With the windows down, he could smell the heady fragrance of the groves. They passed dirt driveways that began at the road, marked by tin mailboxes with red flags announcing who had mail, who didn’t. And down at the other end of each drive, there was almost always a modest white wood frame house.

The memory came back to him in the dream more vividly than it had in real life. In real life he had stood watching the house, wondering why he was feeling so spooky all of a sudden. Hell, the house looked haunted. The paint was peeling off the trim in large, curling flakes. The house was surrounded by a porch; the porch railing had supports broken out of it, leaving it gap toothed and sagging. Dead vines formed a thick and thorny gray lace that shielded the front door from view. Screens were torn or missing.

The ramshackle house sat on a large lot. Tall, dry grass grew in straw-colored clumps. A gnarled, leafless orange tree held two barren branches up to the cloudless sky as if in a gesture of despair.

He thought of the place as it might have looked thirty years before, of a bright red bougainvillea adding color to a white house surrounded by fruit trees.

He shook his head. He supposed a generation or two of heirs had carved up the original owner’s citrus grove and sold it off piecemeal. Nothing else could explain the odd mixture of lots and buildings that made up this street. A handful of trees remained here and there, but the groves were gone. The development that followed had been random. Train tracks ran along the far side of the street, parallel to the back fence of the industrial park that stood on the opposite side of the tracks. All that could be seen of the buildings beyond were windowless concrete walls and loading docks.
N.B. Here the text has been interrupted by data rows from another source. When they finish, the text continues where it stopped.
Lemma head_fires t ids id n :
  inv t ids → ids ≠ [] → head_node t = Some (id, n) → deleted n = false →
  ∃ h t' ids', handler n = Some h ∧ deadline t (rq n) = Some (key n, h) ∧
    drop_node malloc (run_handler t n) id = Some t' ∧ inv t' ids' ∧
    length ids = S (length ids') ∧ same_clock t t' ∧ fired t' = fired t ++ [(h, rq n)] ∧
    ∀ r, deadline t' r = if decide (r = rq n) then None else deadline t r.
Proof.
  intros Hi Hne Hh Hl.
  destruct (head_spec t ids Hi Hne) as (id' & n' & ids' & q & Hh' & Hn & Hp & Hle & Hq & Hd).
  rewrite Hh in Hh'. injection Hh' as <- <-.
  destruct (inv_handler _ _ _ Hi id n Hn) as [h Eh]. unfold run_handler. rewrite Eh.
  assert (rq_timer t !! rq n = Some id) as Er by (apply (inv_live _ _ _ Hi); eauto).
  pose proof (drop_inv t ids id n ids' q (delete (rq n) (rq_timer t)) (fired t ++ [(h, rq n)])
                (S (allocs t)) Hi Hn Hp Hq) as Hi'.
  match type of Hi' with _ → timers_inv _ ?x _ => assert (inv x ids') as Hi2 end.
  { apply Hi'. intros r. case_decide as E.
    - apply (inv_live _ _ _ Hi) in E as (n' & ? & ? & <-). simplify_eq. apply lookup_delete_eq.
    - rewrite lookup_delete_ne; [done|]. by intros <-. }
  eexists h, _, ids'. split; [done|]. split; [apply (inv_deadline _ ids); [done|by exists id, n]|].
  split; [by apply Hd|]. split; [exact Hi2|]. split; [by rewrite Hp|]. split; [done|].
  split; [done|]. intros r.
  etransitivity; [exact (deadline_drop t _ ids ids' id n r Hi Hi2 Hn eq_refl)|].
  destruct (decide (r = rq n)) as [->|Hr]; [by rewrite decide_True|].
  rewrite decide_False; [done|]. intros [_ ?]; congruence.
Qed.

Lemma deadline_empty t r : inv t [] → deadline t r = None.
Proof.
  intros Hi. destruct (deadline t r) as [[d h]|] eqn:E; [|done].
  apply (inv_deadline _ [] _ _ _ Hi) in E as (id & n & Hn & _).
  exfalso. apply (not_elem_of_nil id), (inv_dom _ _ _ Hi). by exists n.
Qed.

Lemma empty_inv t ids : inv t ids → pq_is_empty (zv_timer t) = true → ids = [].
Proof.
  intros Hi He. destruct ids as [|id ids]; [done|].
  by rewrite (inv_not_empty _ _ _ Hi) in He.
Qed.
Lemma get_requests malloc_ok c used closed :
  requests_ok (c, used, closed) →
  ∃ r c', zv_http_request_get malloc_ok c = Some (r, c') ∧
    match r with
    | None => malloc_ok = false ∧ requests_ok (c', used, closed)
    | Some p => p ∉ used ∧ p ∉ closed ∧ requests_ok (c', {[ p ]} ∪ used, closed)
    end.
Proof.
  intros (fs & ds & Hok & Hcl & Hu).
  destruct (get_spec malloc_ok c fs ds Hok) as (r & c' & fs' & E & Hok' & _ & Ho & Hr).
  exists r, c'. split; [done|]. destruct r as [p|].
  - destruct Hr as (Hp & Hpl & Hpa). assert (p ∉ used) as Hpu.
    { intros Hin. destruct (Hu p Hin) as [Hni [n Hn]]. unfold listed in *.
      destruct Hp as [->|(-> & -> & Hnone)]; [set_solver|congruence]. }
    split; [done|]. split; [rewrite Hcl; unfold listed in Hpl; set_solver|].
    exists fs', ds. split; [done|]. split; [done|].
    intros q [->%elem_of_singleton|Hq]%elem_of_union; [done|].
    destruct (Hu q Hq) as [Hni Ha]. unfold listed in *. split.
    + destruct Hp as [->|(-> & -> & _)]; set_solver.
    + unfold allocated. rewrite Ho; [done|set_solver|]. intros [= ->]. done.
  - destruct Hr as (-> & -> & ->). split; [done|]. exists [], ds. split; [done|]. split; [done|].
    intros q Hq. destruct (Hu q Hq) as [Hni Ha]. split; [done|]. unfold allocated, listed in *.
    rewrite Ho; [done|set_solver|done].
Qed.

Lemma close_requests c used closed p :
  requests_ok (c, used, closed) → p ∈ used →
  ∃ c', zv_http_request_put_deferred (Some p) c = Some c' ∧
    requests_ok (c', used ∖ {[ p ]}, {[ p ]} ∪ closed).
Proof.
  intros (fs & ds & Hok & Hcl & Hu) Hp. destruct (Hu p Hp) as [Hni Ha].
  destruct (put_deferred_spec c fs ds p Hok Hni Ha) as (c' & E & Hok' & Ho).
  exists c'. split; [done|]. exists fs, (p :: ds). split; [done|]. split; [set_solver|].
  intros q [Hq Hqp]%elem_of_difference. destruct (Hu q Hq) as [Hqn Hqa]. unfold listed in *.
  split; [set_solver|]. unfold allocated. rewrite Ho; [done|set_solver].
Qed.
(* ===== verification/Output.v ===== *)
(** * Responses (http.c: appendf, reset_output, try_send, prepare_error, prepare_static)

    A response is a header, an optional body in memory and an optional file, with the
    positions reached in each.  An open file is the list of its bytes.  [open] and the
    date format are parameters. *)
From S2P Require Import Prelude CString Sockets Path.

Definition MAXLINE : nat := Z.to_nat 8192.
Definition ZV_OUT_HEADER_SIZE : nat := Z.to_nat 8192.

Lemma MAXLINE_value : Z.of_nat MAXLINE = 8192%Z.
Proof. unfold MAXLINE. lia. Qed.

Lemma OUT_HEADER_value : Z.of_nat ZV_OUT_HEADER_SIZE = 8192%Z.
Proof. unfold ZV_OUT_HEADER_SIZE. lia. Qed.

Opaque MAXLINE ZV_OUT_HEADER_SIZE.

Definition ZV_HTTP_OK : Z := 200.
Definition ZV_HTTP_NOT_MODIFIED : Z := 304.
Definition ZV_HTTP_NOT_FOUND : Z := 404.

(** The output part of [zv_http_request_t]; the lengths [out_header_len] and
    [out_body_len] are those of the lists, and [out_file] is [None] when
    [out_file_fd] is -1. *)
Record output := mk_output {
  keep_alive : bool;
  writing : bool;
  out_header : list Z;
  out_header_sent : nat;
  out_body : option (list Z);
  out_body_sent : nat;
  out_file : option (list Z);
  out_file_offset : nat;
  out_file_size : nat;
}.
#[export] Instance eta_output : Eta output := fun r =>
  mk_output (keep_alive r) (writing r) (out_header r) (out_header_sent r) (out_body r)
    (out_body_sent r) (out_file r) (out_file_offset r) (out_file_size r).

(** [zv_http_out_t]; [zv_init_out_t] leaves [mtime] uninitialised ([None]). *)
Record out_t := mk_out_t {
  o_keep_alive : bool;
  mtime : option Z;
  modified : bool;
  status : Z;
}.
#[export] Instance eta_out_t : Eta out_t := fun o =>
  mk_out_t (o_keep_alive o) (mtime o) (modified o) (status o).

Definition zv_init_out_t : out_t := mk_out_t false None true 0.

Implicit Types (r : output) (s : socket).

(** ** Building *)

(** The buffer holds [buf]; the return code and the new contents. *)
Definition appendf (cap : nat) (buf text : list Z) : Z * list Z :=
  if cap <=? length buf then ((-1)%Z, buf)
  else if cap - length buf <=? length text then ((-1)%Z, take (cap - 1) (buf ++ text))
  else (0%Z, buf ++ text).

(** A sequence of calls whose return codes are ignored. *)
Definition append_all (cap : nat) (texts : list (list Z)) : list Z :=
  fold_left (fun buf t => (appendf cap buf t).2) texts [].

Definition reset_output r : output :=
  mk_output (keep_alive r) false [] 0 None 0 None 0 0.

(** Seconds, rounded up. *)
Definition keep_alive_timeout_sec (ms : Z) : Z :=
  if (ms =? 0)%Z then 0%Z
  else
    let sec := i32 (u64 (ms + 999) / 1000) in
    if (sec <? 1)%Z then 1%Z else sec.

Definition get_shortmsg_from_status_code (status_code : Z) : list Z :=
  if (status_code =? ZV_HTTP_OK)%Z then str "OK"
  else if (status_code =? ZV_HTTP_NOT_MODIFIED)%Z then str "Not Modified"
  else if (status_code =? ZV_HTTP_NOT_FOUND)%Z then str "Not Found"
  else str "Unknown".

Definition connection_lines (keep : bool) (ms : Z) : list (list Z) :=
  if keep then
    [str "Connection: keep-alive" ++ crlf;
     str "Keep-Alive: timeout=" ++ fmt_int (keep_alive_timeout_sec ms) ++ crlf]
  else [str "Connection: close" ++ crlf].

(** 34 is the double quote. *)
Definition error_body (cause errnum shortmsg longmsg : list Z) : list Z :=
  append_all MAXLINE
    [str "<html><title>Zaver Error</title>";
     str "<body bgcolor=" ++ [34%Z] ++ str "ffffff" ++ [34%Z] ++ str ">" ++ [LF];
     errnum ++ str ": " ++ shortmsg ++ [LF];
     str "<p>" ++ longmsg ++ str ": " ++ cause ++ [LF] ++ str "</p>";
     str "<hr><em>Zaver web server</em>" ++ [LF] ++ str "</body></html>"].

(** [ms] is [r->keep_alive_timeout_ms]; [cause] and the messages are C strings. *)
Definition prepare_error (malloc_ok : bool) (ms : Z) r (cause errnum shortmsg longmsg : list Z)
    (keep : bool) : Z * output :=
  let r := (reset_output r) <| keep_alive := keep |> in
  let body := error_body cause errnum shortmsg longmsg in
  if negb malloc_ok then ((-1)%Z, r)
  else
    let header := append_all ZV_OUT_HEADER_SIZE
      ([str "HTTP/1.1 " ++ errnum ++ str " " ++ shortmsg ++ crlf;
        str "Server: Zaver" ++ crlf;
        str "Content-type: text/html" ++ crlf]
       ++ connection_lines keep ms
       ++ [str "Content-length: " ++ fmt_dec (Z.of_nat (length body)) ++ crlf ++ crlf]) in
    (0%Z, r <| out_body := Some body |> <| out_body_sent := 0 |>
            <| out_header := header |> <| out_header_sent := 0 |> <| out_file := None |>).

Section prepare_static.
(** [strftime] of [localtime_r], and [open] of a file name for reading. *)
Variables (fmt_time : Z → list Z) (open : list Z → option (list Z)).
Lemma writable_loop_unfold fuel c s :
  writable_loop (S fuel) c s =
  let c := turn_state c in
  match cgi_iov c with
  | None | Some [] => Some (writable_end c, s)
  | Some data =>
      match send s data with
      | (inl n, s) =>
          if 0 <? n then writable_loop fuel (cgi_advance c n) s else Some ((-1)%Z, c, [], s)
      | (inr e, s) =>
          if (e =? EINTR)%Z then writable_loop fuel c s
          else if (e =? EAGAIN)%Z then Some (1%Z, c, [], s)
          else Some ((-1)%Z, c, [], s)
      end
  end.
Proof. reflexivity. Qed.

Lemma writable_loop_spec fuel c s :
  length (script s) < fuel → cgi_wf c →
  ∃ rc c' es s', writable_loop fuel c s = Some (rc, c', es, s') ∧ cgi_wf c' ∧ same_rest c c' ∧
    wire s' ++ cgi_pending c' = wire s ++ cgi_pending c ∧
    (rc = 0 ∧ es = [] ∧ cgi_eof c = true ∧ cgi_pending c' = [] ∨
     rc = 1 ∧ es = [] ∧ cgi_pending c' ≠ [] ∨
     rc = 2 ∧ es = (if bool_decide (is_Some (cgi_out c)) then [ArmCgi] else []) ∧
       cgi_eof c = false ∧ cgi_body c' = [] ∨
     rc = -1 ∧ es = [])%Z.
Proof.
  revert c s. induction fuel as [|fuel IH]; intros c s Hf Hwf; [lia|]. rewrite writable_loop_unfold.
  destruct (turn_state_spec c Hwf) as (Hwf1 & Hs1 & Hp1 & Hb1 & Hfin). cbv zeta.
  set (c1 := turn_state c) in *. pose proof (cgi_iov_spec c1 Hwf1 Hfin) as Hiov.
  pose proof Hs1 as (_ & Eout & Eeof & _).
  destruct (cgi_iov c1) as [[|x data]|] eqn:Ei.
  - destruct Hiov as (Hnil & He & Hpend & Hlen).
    destruct (ensure_final_spec c1 Hwf1 He) as (W & S & P & Hne & _).
    exists 0%Z, (ensure_final_chunk c1), [], s. split.
    { unfold writable_end. rewrite He. unfold ensure_final_chunk in *.
      destruct (length (cgi_final_chunk c1) =? 0) eqn:El; [|by rewrite (proj2 (Nat.leb_le _ _))].
      apply Nat.eqb_eq, length_zero_iff_nil in El. by apply Hfin in El. }
    split; [done|]. split; [by etransitivity|]. split; [by rewrite P, Hp1|].
    left. rewrite <-Eeof, P. done.
  - pose proof Hiov as Hpre. set (d := x :: data) in *.
    destruct (send s d) as [[n|e] s1] eqn:Es.
    + pose proof (send_inl _ _ _ _ Es) as (Hn & Hw & Hl). destruct (Nat.ltb_spec 0 n).
      * destruct (cgi_advance_spec c1 n d Hwf1 Hfin Ei Hn) as (W & S & P).
        destruct (IH (cgi_advance c1 n) s1) as (rc & c' & es & s' & E & W' & S' & P' & Hrc); [lia|done|].
        exists rc, c', es, s'. split; [done|]. split; [done|].
        assert (same_rest c (cgi_advance c1 n)) as S2 by (by etransitivity).
        split; [by etransitivity|]. split.
        -- rewrite P', Hw, P, <-Hp1. destruct Hpre as [k Hk]. rewrite Hk.
           rewrite take_drop_middle || idtac.
           rewrite <-(take_app_le d k n Hn), <-!app_assoc, take_drop. done.
        -- destruct S2 as (_ & Eo & Ee & _). by rewrite Eo, Ee in Hrc.
      * exists (-1)%Z, c1, [], s1. replace n with 0 in * by lia.
        split; [done|]. split; [done|]. split; [done|].
        split; [by rewrite Hw, take_0, app_nil_r, Hp1|auto].
    + pose proof (send_inr _ _ _ _ Es) as (Hw & Hl).
      assert (cgi_pending c1 ≠ []) as Hpne by (destruct Hpre as [k ->]; done).
      destruct (Z.eqb_spec e EINTR) as [->|Hne]; [|destruct (Z.eqb_spec e EAGAIN)].
      * destruct Hl as [Hl|Hl]; [done|].
        destruct (IH c1 s1) as (rc & c' & es & s' & E & W' & S' & P' & Hrc); [lia|done|].
        exists rc, c', es, s'. split; [done|]. split; [done|]. split; [by etransitivity|].
        split; [by rewrite P', Hw, Hp1|]. by rewrite Eout, Eeof in Hrc.
      * exists 1%Z, c1, [], s1. split; [done|]. split; [done|]. split; [done|].
        split; [by rewrite Hw, Hp1|]. right. left. done.
      * exists (-1)%Z, c1, [], s1. split; [done|]. split; [done|]. split; [done|].
        split; [by rewrite Hw, Hp1|auto].
  - destruct Hiov as (Hnil & He). eexists 2%Z, c1, _, s. split.
    { unfold writable_end. rewrite He. reflexivity. }
    split; [done|]. split; [done|]. split; [by rewrite Hp1|]. right. right. left.
    by rewrite <-Eeof, Eout.
Qed.
(* ===== verification/CgiStream.v ===== *)
(** * A CGI exchange, event by event

    The two handlers of cgi.c and the CGI branch of [do_write] (http.c) run when epoll
    reports the descriptor they armed; descriptors are armed for one event.  The file
    follows an exchange from [zv_cgi_start] to the closing of the connection and compares
    what the client received with what the script wrote. *)
From S2P Require Import Prelude CString Sockets Output Cgi.

(** ** The client's decoder of the chunked transfer encoding *)

Definition hex_digit (c : Z) : option Z :=
  if (("0"%ch <=? c) && (c <=? "9"%ch))%Z then Some (c - "0"%ch)%Z
  else if (("a"%ch <=? c) && (c <=? "f"%ch))%Z then Some (c - "a"%ch + 10)%Z
  else None.

Fixpoint span_hex (l : list Z) : list Z * list Z :=
  match l with
  | [] => ([], [])
  | c :: l' =>
      match hex_digit c with
      | Some d => let '(ds, rest) := span_hex l' in (d :: ds, rest)
      | None => ([], l)
      end
  end.

Definition strip_crlf (l : list Z) : option (list Z) :=
  match l with
  | a :: b :: rest => if ((a =? CR) && (b =? LF))%Z then Some rest else None
  | _ => None
  end.

Fixpoint unchunk (fuel : nat) (l : list Z) : option (list Z) :=
  match fuel with
  | O => None
  | S fuel' =>
      let '(ds, rest) := span_hex l in
      if length ds =? 0 then None
      else
        rest ← strip_crlf rest;
        let n := Z.to_nat (of_digits 16 ds) in
        if length rest <? n then None
        else
          after ← strip_crlf (drop n rest);
          if n =? 0 then match after with [] => Some [] | _ => None end
          else
            body ← unchunk fuel' after;
            Some (take n rest ++ body)
  end.

(** ** The exchange *)

(** [st_conn] and [st_pipe] say what the connection and the pipe are armed for;
    [st_closed] is set when the connection is closed, to [true] if that is after the last
    byte of the response. *)
Record stream := mk_stream {
  st_cgi : cgi;
  st_wire : list Z;
  st_conn : option Z;
  st_pipe : bool;
  st_timer : option Z;
  st_closed : option bool;
}.
#[export] Instance eta_stream : Eta stream := fun st =>
  mk_stream (st_cgi st) (st_wire st) (st_conn st) (st_pipe st) (st_timer st) (st_closed st).

Implicit Types (st : stream) (c : cgi) (p : pipe).

Definition apply_effect (complete : bool) st (e : effect) : stream :=
  match e with
  | DelTimer => st <| st_timer := None |>
  | AddTimer ms => st <| st_timer := Some ms |>
  | ArmConn events => st <| st_conn := Some events |>
  | ArmCgi => st <| st_pipe := true |>
  | CloseConn =>
      st <| st_conn := None |> <| st_pipe := false |> <| st_timer := None |>
         <| st_closed := Some complete |>
  end.

(** The CGI branch of [do_write]: the new state, its effects, the socket, and whether the
    response is complete. *)
Definition do_write_cgi (timeout : Z) c (s : socket) : option (cgi * list effect * socket * bool) :=
  '(rc, c, es, s) ← zv_cgi_on_client_writable c s;
  let after :=
    if (rc =? 1)%Z then [ArmConn EPOLLOUT; AddTimer timeout]
    else if (rc =? 2)%Z then [AddTimer timeout]
    else [CloseConn] in
  Some (c, DelTimer :: es ++ after, s, (rc =? 0)%Z).
Lemma inv_heard_out orig c w :
  stream_inv orig c w → cgi_eof c = true → cgi_pending c = [] → heard_out orig w.
Proof.
  intros Hinv He Hp. destruct (inv_complete _ _ _ Hinv He Hp) as [[_ ?]|(hdr & body & pieces & Hexp & Hok & _ & _ & Hc)]; [done|].
  destruct (Hc eq_refl) as [<- ->]. eexists hdr, _, _. split; [done|]. split; [by apply pieces_encode|done].
Qed.

Lemma heard_out_heard orig w : heard_out orig w → heard orig w.
Proof. intros (hdr & body & enc & He & Hc & ->). right. by exists hdr, body, enc. Qed.

(** ** Scripts that behave *)

(** A read delivers bytes, the end of the stream, or says to try again. *)
Definition reads (a : arrival) : Prop :=
  match a with Arrived _ => True | ReadErr e => e = EINTR ∨ e = EAGAIN end.

(** The reads up to the end of the script's header, which [buf] does not hold, fit in the
    header buffer and do not fill it. *)
Fixpoint header_room (buf : list Z) p : Prop :=
  match p with
  | [] => True
  | Arrived [] :: _ => True
  | Arrived bs :: p =>
      length (buf ++ bs) ≤ CGI_HDR_BUF ∧
      (find_header_end 0 (buf ++ bs) = None → length (buf ++ bs) < CGI_HDR_BUF ∧ header_room (buf ++ bs) p)
  | ReadErr _ :: p => header_room buf p
  end.

Lemma room_fits buf p : header_room buf p → header_fits buf p.
Proof.
  revert buf. induction p as [|[[|x l]|e] p IH]; intros buf; [done|done| |apply IH].
  cbn [header_room header_fits]. intros [Hl Hr]. split; [done|]. intros E. by apply IH, Hr.
Qed.

Record behaves p : Prop := {
  bh_size : (Z.of_nat (length (pipe_bytes p)) ≤ CGI_OUT_LIMIT)%Z;
  bh_header : is_Some (expected (pipe_bytes p));
  bh_room : header_room [] p;
  bh_reads : Forall reads p;
}.

Lemma behaves_kept p : behaves p → kept [] p = pipe_bytes p.
Proof. intros Hb. by apply kept_fits, room_fits, Hb. Qed.

(** The script of [c], which was to write [orig], behaves from here on. *)
Definition tame (orig : list Z) c : Prop :=
  cgi_out_limit c = CGI_OUT_LIMIT ∧ (Z.of_nat (length orig) ≤ CGI_OUT_LIMIT)%Z ∧ is_Some (expected orig) ∧
  ∀ p, cgi_out c = Some p →
    Forall reads p ∧ (cgi_out_total c + Z.of_nat (length (pipe_bytes p)) ≤ Z.of_nat (length orig))%Z ∧
    (cgi_headers_done c = false → header_room (cgi_hdr_buf c) p).

Lemma tame_same orig c c' : same_rest c c' → tame orig c → tame orig c'.
Proof.
  intros (_ & Eo & _ & Et & El & Ed & Eh) (Hl & Hs & He & Hp). unfold tame. rewrite Eo, Et, El, Ed, Eh. done.
Qed.

Lemma tame_closed orig c c' :
  tame orig c → cgi_out_limit c' = cgi_out_limit c → cgi_out c' = None → tame orig c'.
Proof. intros (Hl & Hs & He & _) El Eo. unfold tame. rewrite El, Eo. by split_and!. Qed.
(* ===== verification/Pieces.v ===== *)
(** * Requests that arrive in pieces (http.c, http_parse.c)

    The parsing phases of [do_request] do not see how the kernel cuts the stream: a parse
    that asked for more goes on where it stopped, one that had its request is not changed
    by what comes after, and neither depends on the objects of the header cache.  The
    requests of the grammar of RequestLine.v and HeaderBlock.v are found wherever they start. *)
From S2P Require Import Prelude CString ByteMachine HeaderPool HttpParse RequestLine HeaderBlock Path Sockets Output Cgi CgiStream Request Http Serve.

(** ** Requests in pieces *)

Section feeding.
Context `{HeaderPool P}.
Implicit Types c : conn P.

(** The bytes [b] arrive in the buffer of the connection. *)
Definition feed c (b : list Z) : conn P := set_parser c (recv (c_parser c) b).

Lemma feed_nil c : feed c [] = c.
Proof. unfold feed. rewrite recv_nil. by destruct c as [[] ? ? ?]. Qed.

Lemma feed_feed c a b :
  length (buf (c_parser c)) = MAX_BUF → fits (c_parser c) (a ++ b) → feed (feed c a) b = feed c (a ++ b).
Proof.
  intros Hl Hf. unfold feed. rewrite set_parser_same, recv_recv by done. done.
Qed.

(** A parse after a further delivery ends with a request as one parse of everything would:
    either the parse before it asked for more, or it had the request. *)
Definition parse_continues (parse : conn P → option (parse_exit (conn P))) c (b : list Z) c2 : Prop :=
  (∃ c1, parse c = Some (PAgain c1) ∧ parse_request (feed c1 b) = Some (POk c2) ∧
     parse_frame c c1 ∧ parser_ok (c_parser c1) ∧ hp_ok (c_pool c1) ∧
     parse_pos (c_parser c1) = last (c_parser c)) ∨
  (∃ c1, parse c = Some (POk c1) ∧ c2 = feed c1 b).

(** The parsing phases in terms of the exits of the parsers. *)
Definition headers_exit c (e : parse_exit (parser * P)) : option (parse_exit (conn P)) :=
  match e with
  | PAgain (ps, pool) => Some (PAgain ((set_parser c ps) <| c_pool := pool |>))
  | POk (ps, pool) => Some (POk ((set_parser c (ps <| parse_phase := 2%Z |>)) <| c_pool := pool |>))
  | PError e (ps, pool) => Some (PError e ((set_parser c ps) <| c_pool := pool |>))
  | PFault => None
  end.

Lemma parse_headers_exit c :
  parser_ok (c_parser c) → parse_phase (c_parser c) = 1%Z → hp_ok (c_pool c) →
  parse_headers c = headers_exit c (request_body_exit (c_parser c) (c_pool c)).
Proof.
  intros [Hwf Hset _] Hph Hok. pose proof (body_exit_safe _ (c_pool c) Hwf Hset Hok) as Hs.
  unfold parse_headers, zv_http_parse_request_body. cbv zeta. rewrite Hph. cbn [Z.eqb Pos.eqb].
  destruct (request_body_exit _ _) as [[ps pool]|[ps pool]|e [ps pool]|]; [reflexivity..| |reflexivity].
  by destruct Hs as ([-> | ->] & _).
Qed.

Definition line_exit c (e : parse_exit parser) : option (parse_exit (conn P)) :=
  match e with
  | PAgain ps => Some (PAgain (set_parser c ps))
  | POk ps => parse_headers (set_parser c (ps <| parse_phase := 1%Z |>))
  | PError e ps => Some (if (e =? ZV_AGAIN)%Z then PAgain (set_parser c ps) else PError e (set_parser c ps))
  | PFault => None
  end.

Lemma parse_request_line c :
  parser_ok (c_parser c) → parse_phase (c_parser c) = 0%Z →
  parse_request c = line_exit c (request_line_exit (c_parser c)).
Proof.
  intros [Hwf _ _] Hph. pose proof (line_exit_safe _ Hwf) as Hs.
  unfold parse_request, zv_http_parse_request_line. cbv zeta. rewrite Hph. cbn [Z.eqb].
  destruct (request_line_exit _) as [ps|ps|e ps|]; [reflexivity..| |reflexivity].
  by destruct Hs as [-> | ->].
Qed.

Lemma parse_request_headers c : parse_phase (c_parser c) = 1%Z → parse_request c = parse_headers c.
Proof. intros Hph. unfold parse_request. cbv zeta. by rewrite Hph. Qed.

Lemma feed_ok c b : parser_ok (c_parser c) → fits (c_parser c) b → parser_ok (c_parser (feed c b)).
Proof. apply recv_parser_ok. Qed.

Lemma parse_headers_feed c b c2 :
  parser_ok (c_parser c) → parse_phase (c_parser c) = 1%Z → hp_ok (c_pool c) →
  fits (c_parser c) b → parse_headers (feed c b) = Some (POk c2) →
  parse_continues parse_headers c b c2.
Proof.
  intros Hps Hph Hok Hfit Hp. pose proof (parse_headers_spec c Hps Hph Hok) as Hspec.
  pose proof (request_body_feed_aux (c_parser c) (c_pool c) b (pok_wf _ Hps) Hfit) as Haux.
  unfold parse_continues. rewrite (parse_headers_exit c) in Hspec |- * by done.
  rewrite (parse_headers_exit (feed c b)) in Hp by (done || by apply feed_ok).
  change (c_parser (feed c b)) with (recv (c_parser c) b) in Hp.
  change (c_pool (feed c b)) with (c_pool c) in Hp.
  destruct (request_body_exit (recv (c_parser c) b) (c_pool c)) as [[]|[ps2 pool2]|? []|];
    cbn [headers_exit] in Hp; simplify_eq.
  destruct (request_body_exit (c_parser c) (c_pool c)) as [[ps pool]|[ps pool]|? []|] eqn:E;
    cbn [headers_exit exit_map same_body_exit] in Haux, Hspec |- *; simplify_eq.
  - left. destruct Hspec as (F & O & W & Epos). eexists. split; [reflexivity|]. split; [|done].
    match goal with |- context [feed ?x b] => set (c1 := x) in * end.
    assert (parse_phase (c_parser c1) = 1%Z) as Eph.
    { pose proof (body_exit_safe _ (c_pool c) (pok_wf _ Hps) (pok_set _ Hps) Hok) as Hs. rewrite E in Hs.
      destruct Hs as (_ & _ & _ & _ & _ & Eph & _). exact (eq_trans Eph Hph). }
    assert (fits (c_parser c1) b) as Hfit1 by (destruct F as (_ & _ & _ & _ & _ & El & _); unfold fits; by rewrite El).
    rewrite parse_request_headers, parse_headers_exit by (done || by apply feed_ok).
    change (c_parser (feed c1 b)) with (recv ps b). change (c_pool (feed c1 b)) with pool.
    by rewrite <-Haux.
  - right. eexists. by split; [reflexivity|].
Qed.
He wondered if the industrial park had replaced a packing house.

As he stood on the gravel drive, a freight train came slowly rumbling by, horns sounding, echoing loudly off the concrete buildings. He watched it, read the names on the boxcars. AT&SF… Southern Pacific… Cotton Belt. Where was it going? Where had it been? Conrail… Golden West… GATX…. It slowed, stopped, began backing up, apparently switching or adding cars. As the head end passed him again, an engineer saw him and waved. Surprised, Frank waved back.

When he could no longer see the engineer’s face, he straightened his suit and turned back to the house. A mockingbird sang half a dozen verses of a borrowed two-note song, then fell silent.

He paused, listened. Nothing. Gravel crunched and grated as he walked up the drive.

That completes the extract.